Diante de tantas dificuldades, Eizerik aponta que as expectativas para o Ensino Superior privado não são as melhores para este segundo semestre:
— Não é questão de não ter um público interessado, porque há muitos alunos em potencial. É questão de não se ter condições mesmo.
Eizerik lembra que o Ministério da Educação (MEC) estendeu a autorização de aulas a distância em instituições de Ensino Superior até 31 de dezembro de 2020, o que significa que, mesmo com o retorno das aulas presenciais – que ele espera que o Estado tenha a partir de meados de agosto –, a realidade no segundo semestre ainda será de ensino remoto em muitos casos.

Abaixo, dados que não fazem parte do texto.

(* ===== verification/Relay.v ===== *)
(** * A query from the client to the server and back

    The parts of a session are composed here: one turn of [session_handler] (src/mysql_session.c) takes a query from the socket of the client through framing
    (DataStream.v), routing (Routing.v) and forwarding (SessionClient.v) to the socket of the server, and one turn takes the response of the server back
    (Session.v). *)
From S2P Require Import Prelude PtrArray Protocol DataStream QueryCache Tokenizer Routing ConnPool Backend Session SessionClient SessionLoop.
Open Scope Z_scope.

(** ** Streams with nothing in them *)

Record quiet_stream (d : mysql_data_stream_t) : Prop := {
  qs_ok : stream_ok d; qs_in : in_stream (input d) = []; qs_out : out_pending (output d) = [] }.

Lemma quiet_queues d : quiet_stream d ->
  queue_data (iqueue (input d)) = 0%nat /\ ipkts (input d) = [] /\ no_output d.
Proof.
  intros [[Hi _ _ Ho _] Hin Hout]. destruct (out_idle _ Ho Hout) as (Hc & Hm & Hp & Hz & _). unfold in_stream in Hin.
  apply app_eq_nil in Hin as [Hpk Hin]. apply app_eq_nil in Hin as [_ Hin].
  destruct Hi as [Hq Hw _]. destruct Ho as [Hqo _ _]. split; [|split].
  - by rewrite <- (contents_length _ Hq), Hin.
  - destruct (ipkts (input d)) as [|p ps]; [done|]. apply Forall_cons in Hw as [[Hl [H4 _]] _].
    rewrite fmap_cons, mjoin_cons in Hpk. apply app_eq_nil in Hpk as [Hpk _]. rewrite Hpk in H4. simpl in H4. lia.
  - split_and!; try done. by rewrite <- (contents_length _ Hqo), Hc.
Qed.

Lemma drain_empty junk d : queue_data (iqueue (input d)) = 0%nat -> drain junk d = Some d.
Proof. intros H. unfold drain. rewrite H. cbn [drain_input]. unfold buffer2array. by rewrite decide_True. Qed.

(** ** Sessions with nothing to do *)

(** The current backend, when there is one, has a stream with nothing in it. *)
Definition server_quiet (s : session) : Prop :=
  forall i, server_mybe s = Some i -> exists be d, mybes s !! i = Some be /\ server_myds be = Some d /\ quiet_stream d.

Record idle_session (s : session) : Prop := {
  is_client : quiet_stream (client_myds s); is_active : active (client_myds s) = true;
  is_server : server_quiet s; is_net : net_failure s = false }.

Lemma quiet_silent s : server_quiet s -> server_silent s.
Proof. intros Hq i Hi. destruct (Hq i Hi) as (be & d & Hb & Hd & Hqd). exists be, d. split_and!; [done..|by apply quiet_queues]. Qed.

Lemma on_quiet_server f s : server_quiet s -> (forall d, quiet_stream d -> f d = Some d) -> on_server_stream f s = Some s.
Proof.
  intros Hq Hf. unfold on_server_stream. destruct (server_mybe s) as [i|] eqn:Hi; [|done].
  destruct (Hq i Hi) as (be & d & Hb & Hd & Hqd). rewrite Hb, bind_Some, Hd, (Hf d Hqd), bind_Some. by rewrite set_stream_same.
Qed.

Lemma set_stream_twice i be d d' s : set_stream i (be <| server_myds := Some d |>) d' (set_stream i be d s) = set_stream i be d' s.
Proof. unfold set_stream, set_backend. cbn. rewrite list_insert_insert_eq. by destruct s. Qed.

Lemma set_stream_at i be d s : (i < length (mybes s))%nat -> mybes (set_stream i be d s) !! i = Some (be <| server_myds := Some d |>).
Proof. intros H. unfold set_stream, set_backend. cbn. by rewrite list_lookup_insert_eq. Qed.

(** The servers of the host groups, without their counters. *)
Definition server_groups (g : global_mysql_servers) : list (list mysql_server) :=
  (fun l : list MSHGE => MSptr <$> l) <$> hostgroups g.

Lemma server_groups_upd f m g : (forall e, MSptr (f e) = MSptr e) -> server_groups (upd_mshge f m g) = server_groups g.
Proof.
  intros Hf. unfold server_groups, upd_mshge. cbn. apply list_eq. intros i. rewrite !list_lookup_fmap.
  destruct (decide (i = fst m)) as [->|Hne]; [|by rewrite list_lookup_alter_ne].
  rewrite list_lookup_alter_eq. destruct (hostgroups g !! fst m) as [l|]; [|done]. cbn. f_equal. apply list_eq. intros j.
  rewrite !list_lookup_fmap. destruct (decide (j = snd m)) as [->|Hne]; [|by rewrite list_lookup_alter_ne].
  rewrite list_lookup_alter_eq. destruct (l !! snd m); [|done]. cbn. by rewrite Hf.
Qed.

Lemma mshge_at_groups g m : MSptr <$> mshge_at g m = (l ← server_groups g !! fst m; l !! snd m).
Proof.
  unfold mshge_at, server_groups. rewrite list_lookup_fmap. destruct (hostgroups g !! fst m) as [l|]; [|done]. cbn. by rewrite list_lookup_fmap.
Qed.

Lemma mshge_at_same g g' m e : server_groups g' = server_groups g -> mshge_at g m = Some e ->
  exists e', mshge_at g' m = Some e' /\ MSptr e' = MSptr e.
Proof.
  intros Hg He. pose proof (mshge_at_groups g m) as H1. rewrite He, <- Hg, <- mshge_at_groups in H1.
  destruct (mshge_at g' m) as [e'|]; [|done]. exists e'. by injection H1.
Qed.

(** Nothing is read from the current server: it is not readable or the session is not connected to it. *)
Definition server_unread (r1 : Z) (s : session) : Prop :=
  forall i be, server_mybe s = Some i -> mybes s !! i = Some be -> server_mycpe be = None \/ has r1 POLLIN = false.

(** ** The backend that a query is given to *)

(** The backend [be] for host group [hg]: the one the session holds, or the one [mysql_session_create_backend_for_hostgroup] makes with a connection of the pools or
    a new one; [g] and [w] are the servers and the pools afterwards. *)
Inductive obtains (junk : nat -> byte) (G : glovars_t) (o : oracle) (hg : Z) (s : session) (h : shared) (be : mysql_backend_t)
  : global_mysql_servers -> pools_state -> Prop :=
  | obtains_held : mybes s !! Z.to_nat hg = Some be -> is_Some (mshge be) -> is_Some (server_mycpe be) ->
      obtains junk G o hg s h be (glomysrvs h) (conn_pools h)
  | obtains_made be0 r : mybes s !! Z.to_nat hg = Some be0 -> mshge be0 = None \/ server_mycpe be0 = None ->
      mysql_session_create_backend_for_hostgroup junk (o_sends o) (net_buffer_size G) (mysql_hostgroups G) (glomysrvs h) hg
        (mkCred (mysql_username (sauth s)) (mysql_password (sauth s)) (mysql_schema_cur (sauth s))) (o_attempts o) (client_myds s) be0
        (conn_pools h) = Some r ->
      cr_be r = be -> cr_client r = client_myds s -> obtains junk G o hg s h be (cr_servers r) (cr_pools r).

Se porventura tivermos que manter as aulas remotas, não haverá maiores problemas com relação à disponibilidade para os alunos.
OTO MOERSCHBAECHER
Representante do Consórcio das Universidades Comunitárias Gaúchas (Comung)

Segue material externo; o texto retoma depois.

(* ===== verification/Exchange.v ===== *)
(** * Conversations: queries and responses, one after the other

    What a session promises to its client and to the servers over any number of turns: every query goes, as the rules rewrote it, whole and once to a server of the host group it was
    routed to, every response comes back whole and once to the client, and the session is then ready for the next query.

    The promise is a small machine ([conversation], [says]): the session is [Asking] while bytes of a query wait for the server or its response is awaited, and [Replying] while bytes
    of a response wait for the client; [Replying []] is a session that waits for a query. An [event] is one wake-up of the session by [poll] with what the kernel answers during the turn.
    [polled] and [session_poll] are what mysql_thread (src/main.c, [prepare], [clear_fds], [entries] and [scatter] of Thread.v) does with one session around a [poll], followed by
    [check_fds_errors] and [session_handler]. The simulation covers sharing connections through the pools after every response and making new ones; the query cache and the statistics are off. *)
From S2P Require Import Prelude PtrArray Protocol DataStream QueryCache Tokenizer Routing ConnPool Backend Session SessionClient SessionLoop Thread Relay.
Open Scope Z_scope.

(** ** One session around a poll *)

(** The descriptors are prepared (lines 138 to 157), [poll] reports [vs] for those that ask, and the answers are copied back (lines 236 to 242). *)
Definition polled (vs : list Z) (c : mysql_session_t) : option mysql_session_t :=
  c ← prepare c;
  let c := clear_fds c in
  '(c, _) ← scatter c (answered (entries c) vs);
  Some c.
(** ** Float *)

(** C2, as the code has it: for every word name, word width [w] and offset
    [i] with [i + 32 <= w], the float encode always writes the bit pattern
    into the slice [[i+31, i]]; the float decode reads the slice [[i+31, i]]
    unless the float fills the whole word ([w = 32], [i = 0]), where it reads
    the word itself. *)
Theorem float_slices (var_name word_name : string) (w i : Z)
  (Hfit : i + 32 <= w) :
  write_expr FloatType var_name word_name w i
    = Ok (float_encode_slice var_name word_name i)
  /\ read_expr FloatType word_name w i
    = Ok (if (w =? 32) && (i =? 0) then float_decode_whole word_name
          else float_decode_slice word_name i).
Proof.
  unfold write_expr, read_expr, write_expr_impl, read_expr_impl; simpl width.
  destruct (Z.ltb_spec w (32 + i)) as [Hlt|_]; [lia|].
  destruct (Z.ltb_spec w (i + 32)) as [Hlt|_]; [lia|].
  unfold float_encode_slice, float_decode_slice, float_decode_whole, range_of.
  replace (i + 32 - 1) with (i + 31) by lia.
  rewrite (Z.eqb_sym 32 w).
  split; [norm_text; reflexivity|].
  destruct ((w =? 32) && (i =? 0)); norm_text; reflexivity.
Qed.

Lemma float_slices_witness :
  write_expr FloatType "x" "w0.data" 64 8
    = Ok (float_encode_slice "x" "w0.data" 8)
  /\ read_expr FloatType "w0.data" 64 8
    = Ok (if (64 =? 32) && (8 =? 0) then float_decode_whole "w0.data"
          else float_decode_slice "w0.data" 8).
Proof. apply (float_slices "x" "w0.data" 64 8). lia. Defined.

(** C2 fails as stated: a float that fills a 32-bit word at offset 0 is
    decoded from the whole word, not from the slice [[31, 0]]. *)
Lemma float_decode_whole_word :
  0 + 32 <= 32
  /\ read_expr FloatType "w0.data" 32 0 = Ok (float_decode_whole "w0.data")
  /\ read_expr FloatType "w0.data" 32 0 <> Ok (float_decode_slice "w0.data" 0).
Proof.
  split; [lia|]. split; [reflexivity|].
  vm_compute. discriminate.
Qed.
Definition handle (st : State) (e : Event) : State :=
  match e with
  | Fill n p q => fill n p q st
  | AddProduct now => snd (addProduct now st)
  | DeleteProduct i => snd (deleteProduct i st)
  | ToggleSummaryView => toggleSummaryView st
  | PrintQuotation => printQuotation st
  | DOMContentLoaded => renderProducts st
  end.

(** A session: the actions [es], in order, from the state [st]. *)
Definition run (st : State) (es : list Event) : State := fold_left handle es st.

(** The specification's [addItem(name, unitPrice, quantity)]: the three
    texts are put in the form and [addProduct] is called. *)
Definition addItem (name price qty : string) (now : Z) (st : State) : Value * State :=
  addProduct now (fill name price qty st).

(** The specification's [removeItem(id)]. *)
Definition removeItem (i : Z) (st : State) : Value * State := deleteProduct i st.

(** A page for the examples: empty form, empty table, one unit-price header
    without [hidden], three footer label cells spanning four columns. *)
Definition samplePage : Page :=
  mkPage "" "" "1" [] (Plain "") (Plain "") (Plain "")
         "Toggle Summary View (Show Totals Only)" ["px-6"; "py-3"] [4; 4; 4].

Para Moerschbaecher, as universidades comunitárias têm conseguido encontrar soluções para oferecer ensino de qualidade mesmo em meio ao distanciamento social.
— Se porventura tivermos que manter as aulas remotas, não haverá maiores problemas com relação à disponibilidade para os alunos. A dificuldade será encontrar os mecanismos, com controles sanitários rígidos, para suprir a necessidade de aulas práticas em alguns cursos em que isso é necessário — define ele.
Já Capelato ressalta que a inadimplência, a evasão e a captação de novos alunos são fatores que influenciam na sustentabilidade das instituições, o que pode interferir na capacidade de as universidades manterem seus investimentos previstos, o cronograma dos cursos e até o corpo docente integralmente.
Segundo o representante do Semesp, porém, com o planejamento adequado, é possível ainda aumentar o número de estudantes, reduzir o valor das mensalidades e ter mais capacidade para atender os alunos quando eles estiverem nos campi.
— Isso pode inclusive implicar a volta da contratação de professores. Quando a universidade voltar a registrar crescimento no número de alunos, volta a crescer o número de professores. Esse modelo não é como o EAD, que tem as aulas prontas disponíveis. O professor continua interagindo com os alunos — finaliza.